Each line from the material with the word "matching" in it must be copied.

§ **EXCERPTED RECORDS**
···

(** C5, amended.  Every invocation stopped by one of the operators' own
    checks reports a message and returns [CANCELLED]: no selection; no
    visible curve; no matching curve; no Graph Editor area; no studio-light
    path; an image that fails to load.  The host data is left as it was
    where the stop comes before every change: the focus operator with a
    selection and no visible curve, and the preview-world operator without
    a studio-light path. *)
Theorem C5_aborts_report_and_stop
        (G : Focus.GraphEditor) (H : PreviewWorld.Host)
        (ctx : Focus.Context) (s : Session (nat -> Focus.FCurve))
        (shading : PreviewWorld.Shading) (t : Session PreviewWorld.Blend) :
  let sel := Focus.selected_editable_fcurves ctx in
  let visible := Focus.visible_fcurves ctx in
  let show := filter (is_target (targets_of (data s) sel) (data s)) visible in
  (sel <> [] -> visible = [] ->
   @Focus.execute G ctx s =
   (Ok CANCELLED,
    mkSession (data s)
              (reports (announced sel s) ++ [(WARNING, "No F-Curves found in any action.")])
              (stdout (announced sel s))))
  /\ (PreviewWorld.path_missing
        (PreviewWorld.get_studio_light_path (PreviewWorld.studio_lights (data t))
                                            (PreviewWorld.studio_light shading)) = true ->
      @PreviewWorld.execute H shading t =
      (Ok CANCELLED,
       mkSession (data t)
                 (reports t ++ [(ERROR, "Could not find path for studio light: "
                                        ++ PreviewWorld.studio_light shading)])
                 (stdout t)))
  /\ (sel = [] ->
      fst (@Focus.execute G ctx s) = Ok CANCELLED
      /\ exists extra,
           reports (snd (@Focus.execute G ctx s))
           = (reports s ++ (INFO, "No FCurve selected in the Graph Editor.") :: extra)%list)
  /\ (sel <> [] -> visible <> [] -> show = [] ->
      fst (@Focus.execute G ctx s) = Ok CANCELLED
      /\ reports (snd (@Focus.execute G ctx s))
         = (reports (announced sel s)
            ++ [(INFO, "No matching F-Curves found across all actions.")])%list)
  /\ (sel <> [] -> visible <> [] -> show <> [] ->
      find (fun a => String.eqb (Focus.area_type a) "GRAPH_EDITOR") (Focus.screen_areas ctx)
      = None ->
      fst (@Focus.execute G ctx s) = Ok CANCELLED
      /\ reports (snd (@Focus.execute G ctx s))
         = (reports (announced sel s) ++ [(WARNING, "No Graph Editor area found")])%list)
  /\ (forall path env e,
        PreviewWorld.get_studio_light_path (PreviewWorld.studio_lights (data t))
                                           (PreviewWorld.studio_light shading) = Some path ->
        PreviewWorld.path_missing (Some path) = false ->
        PreviewWorld.node_new "ShaderNodeTexEnvironment" = inr env ->
        needs_load path (PreviewWorld.images (data t)) = true ->
        PreviewWorld.images_load path (PreviewWorld.images (data t)) = inl e ->
        fst (@PreviewWorld.execute H shading t) = Ok CANCELLED
        /\ reports (snd (@PreviewWorld.execute H shading t))
           = (reports t ++ [(ERROR, ("Failed to load image: " ++ exn_str e)%string)])%list).
Proof.
  intros sel visible show.
  split; [|split; [|split; [|split; [|split]]]].
  - intros Hs Hv. apply (@execute_no_visible G); assumption.
  - apply (@execute_path_missing H).
  - intros Hs. apply (@execute_no_selection_cancelled G); exact Hs.
  - intros Hs Hv Hm.
    destruct (@execute_scan_reports G ctx s Hs Hv) as (s1 & Hr & E).
    fold sel visible show in E. rewrite E, Hm. cbn [fst snd reports].
    rewrite Hr. split; reflexivity.
  - intros Hs Hv Hm Ha.
    destruct (@execute_scan_reports G ctx s Hs Hv) as (s1 & Hr & E).
    fold sel visible show in E. rewrite E.
    destruct show as [|x l]; [contradiction|].
    rewrite (hide_and_view_no_area _ _ _ Ha). cbn [fst snd reports].
    rewrite Hr. split; reflexivity.
  - intros path env e Hp Hm He Hn Hl.
    rewrite (execute_image_load_raises _ _ _ _ _ Hp Hm He Hn Hl).
    split; reflexivity.
Qed.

···

§ **YOUR SOLUTION**
    visible curve; no matching curve; no Graph Editor area; no studio-light
            ++ [(INFO, "No matching F-Curves found across all actions.")])%list)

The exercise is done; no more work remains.